Would you please copy the part of the material below that opens with the line containing "(** The thread" and closes with the line containing "Definition demoCfg : SConfig"? Copy it exactly, and only it.
** Opening MATERIAL SHOWN block **
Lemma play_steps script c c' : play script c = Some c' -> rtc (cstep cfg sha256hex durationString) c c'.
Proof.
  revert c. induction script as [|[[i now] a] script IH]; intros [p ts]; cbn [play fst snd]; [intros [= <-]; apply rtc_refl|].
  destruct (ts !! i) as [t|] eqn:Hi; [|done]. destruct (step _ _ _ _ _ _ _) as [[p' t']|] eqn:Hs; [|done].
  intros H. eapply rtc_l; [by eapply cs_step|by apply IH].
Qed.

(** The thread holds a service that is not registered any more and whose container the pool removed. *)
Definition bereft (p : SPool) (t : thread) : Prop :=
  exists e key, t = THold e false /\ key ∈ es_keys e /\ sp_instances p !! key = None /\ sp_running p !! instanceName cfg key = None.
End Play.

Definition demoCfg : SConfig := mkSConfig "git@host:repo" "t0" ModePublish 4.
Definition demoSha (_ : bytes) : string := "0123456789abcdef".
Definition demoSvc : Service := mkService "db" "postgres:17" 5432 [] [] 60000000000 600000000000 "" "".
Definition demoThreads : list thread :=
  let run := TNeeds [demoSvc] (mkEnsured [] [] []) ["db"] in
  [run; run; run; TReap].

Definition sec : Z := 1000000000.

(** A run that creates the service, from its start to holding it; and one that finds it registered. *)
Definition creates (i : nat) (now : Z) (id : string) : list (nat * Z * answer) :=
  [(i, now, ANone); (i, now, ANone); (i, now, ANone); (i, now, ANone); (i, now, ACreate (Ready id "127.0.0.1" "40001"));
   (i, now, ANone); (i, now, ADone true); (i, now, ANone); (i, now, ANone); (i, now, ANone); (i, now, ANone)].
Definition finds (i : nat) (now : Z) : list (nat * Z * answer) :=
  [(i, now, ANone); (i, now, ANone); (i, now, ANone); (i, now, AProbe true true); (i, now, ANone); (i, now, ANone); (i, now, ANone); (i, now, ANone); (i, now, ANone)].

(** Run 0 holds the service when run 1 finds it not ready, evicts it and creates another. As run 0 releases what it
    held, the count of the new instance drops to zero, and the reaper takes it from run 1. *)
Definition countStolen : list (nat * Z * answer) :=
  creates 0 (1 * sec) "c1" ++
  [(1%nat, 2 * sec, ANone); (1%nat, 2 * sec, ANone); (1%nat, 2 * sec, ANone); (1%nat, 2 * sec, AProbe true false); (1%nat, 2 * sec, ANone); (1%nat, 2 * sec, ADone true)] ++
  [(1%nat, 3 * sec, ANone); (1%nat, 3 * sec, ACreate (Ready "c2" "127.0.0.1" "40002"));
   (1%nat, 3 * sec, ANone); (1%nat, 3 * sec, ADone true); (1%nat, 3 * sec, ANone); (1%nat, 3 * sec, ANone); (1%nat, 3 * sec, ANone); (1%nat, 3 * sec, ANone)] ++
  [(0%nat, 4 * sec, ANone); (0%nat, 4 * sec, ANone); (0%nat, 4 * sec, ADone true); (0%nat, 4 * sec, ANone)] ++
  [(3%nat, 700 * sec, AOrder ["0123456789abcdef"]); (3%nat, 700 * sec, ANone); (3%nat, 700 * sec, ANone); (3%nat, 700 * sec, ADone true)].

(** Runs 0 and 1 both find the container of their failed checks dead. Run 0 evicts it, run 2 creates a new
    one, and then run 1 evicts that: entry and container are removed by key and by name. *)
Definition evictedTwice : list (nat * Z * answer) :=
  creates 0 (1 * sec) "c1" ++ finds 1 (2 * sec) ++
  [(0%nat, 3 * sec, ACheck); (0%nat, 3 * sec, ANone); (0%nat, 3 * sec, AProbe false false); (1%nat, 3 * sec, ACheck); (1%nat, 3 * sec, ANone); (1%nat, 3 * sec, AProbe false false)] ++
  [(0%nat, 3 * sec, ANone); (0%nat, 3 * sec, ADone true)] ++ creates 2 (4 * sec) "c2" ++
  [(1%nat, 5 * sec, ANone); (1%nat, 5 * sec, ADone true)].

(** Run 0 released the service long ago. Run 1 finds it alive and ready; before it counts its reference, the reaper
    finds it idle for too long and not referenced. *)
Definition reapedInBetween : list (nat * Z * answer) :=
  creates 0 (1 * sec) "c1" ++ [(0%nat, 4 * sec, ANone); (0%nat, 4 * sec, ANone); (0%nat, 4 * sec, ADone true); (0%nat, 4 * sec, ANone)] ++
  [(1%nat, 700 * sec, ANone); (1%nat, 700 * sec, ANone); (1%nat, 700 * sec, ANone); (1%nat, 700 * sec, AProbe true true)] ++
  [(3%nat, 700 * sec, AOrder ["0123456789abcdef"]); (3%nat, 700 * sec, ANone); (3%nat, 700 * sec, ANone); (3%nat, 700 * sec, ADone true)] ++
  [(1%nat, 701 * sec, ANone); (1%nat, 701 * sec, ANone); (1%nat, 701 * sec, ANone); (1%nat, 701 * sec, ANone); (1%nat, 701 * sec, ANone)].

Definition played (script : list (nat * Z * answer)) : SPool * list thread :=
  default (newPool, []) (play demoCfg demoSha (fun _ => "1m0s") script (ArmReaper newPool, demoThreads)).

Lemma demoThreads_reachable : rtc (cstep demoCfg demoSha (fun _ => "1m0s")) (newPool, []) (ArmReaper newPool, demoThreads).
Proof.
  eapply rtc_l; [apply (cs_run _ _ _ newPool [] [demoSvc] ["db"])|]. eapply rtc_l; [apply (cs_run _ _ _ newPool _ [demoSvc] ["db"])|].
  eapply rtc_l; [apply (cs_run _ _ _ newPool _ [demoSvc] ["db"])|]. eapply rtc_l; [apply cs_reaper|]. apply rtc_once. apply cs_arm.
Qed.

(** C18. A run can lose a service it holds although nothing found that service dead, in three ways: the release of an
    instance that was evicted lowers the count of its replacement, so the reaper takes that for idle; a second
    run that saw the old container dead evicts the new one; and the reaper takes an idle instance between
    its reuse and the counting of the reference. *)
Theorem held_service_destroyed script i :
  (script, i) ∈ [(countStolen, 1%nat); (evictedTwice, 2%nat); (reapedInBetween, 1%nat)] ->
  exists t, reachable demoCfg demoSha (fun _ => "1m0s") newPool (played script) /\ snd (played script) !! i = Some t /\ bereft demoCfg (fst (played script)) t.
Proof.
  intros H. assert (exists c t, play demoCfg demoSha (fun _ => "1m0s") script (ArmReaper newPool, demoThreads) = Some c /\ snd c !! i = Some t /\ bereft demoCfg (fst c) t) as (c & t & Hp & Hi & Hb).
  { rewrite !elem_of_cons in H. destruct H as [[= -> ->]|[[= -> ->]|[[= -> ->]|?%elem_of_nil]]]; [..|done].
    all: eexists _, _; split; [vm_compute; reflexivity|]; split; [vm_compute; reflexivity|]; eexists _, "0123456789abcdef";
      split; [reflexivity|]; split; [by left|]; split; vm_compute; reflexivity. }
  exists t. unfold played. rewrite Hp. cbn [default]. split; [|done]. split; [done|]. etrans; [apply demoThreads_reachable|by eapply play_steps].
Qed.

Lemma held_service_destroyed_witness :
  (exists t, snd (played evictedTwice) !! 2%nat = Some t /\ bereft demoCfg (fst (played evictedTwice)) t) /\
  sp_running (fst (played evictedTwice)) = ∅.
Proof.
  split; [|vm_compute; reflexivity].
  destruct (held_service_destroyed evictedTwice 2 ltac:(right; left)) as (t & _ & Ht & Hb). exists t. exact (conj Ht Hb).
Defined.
** Closing MATERIAL SHOWN block **
### ANSWER TO THIS EXERCISE
(** The thread holds a service that is not registered any more and whose container the pool removed. *)
Definition bereft (p : SPool) (t : thread) : Prop :=
  exists e key, t = THold e false /\ key ∈ es_keys e /\ sp_instances p !! key = None /\ sp_running p !! instanceName cfg key = None.
End Play.

Definition demoCfg : SConfig := mkSConfig "git@host:repo" "t0" ModePublish 4.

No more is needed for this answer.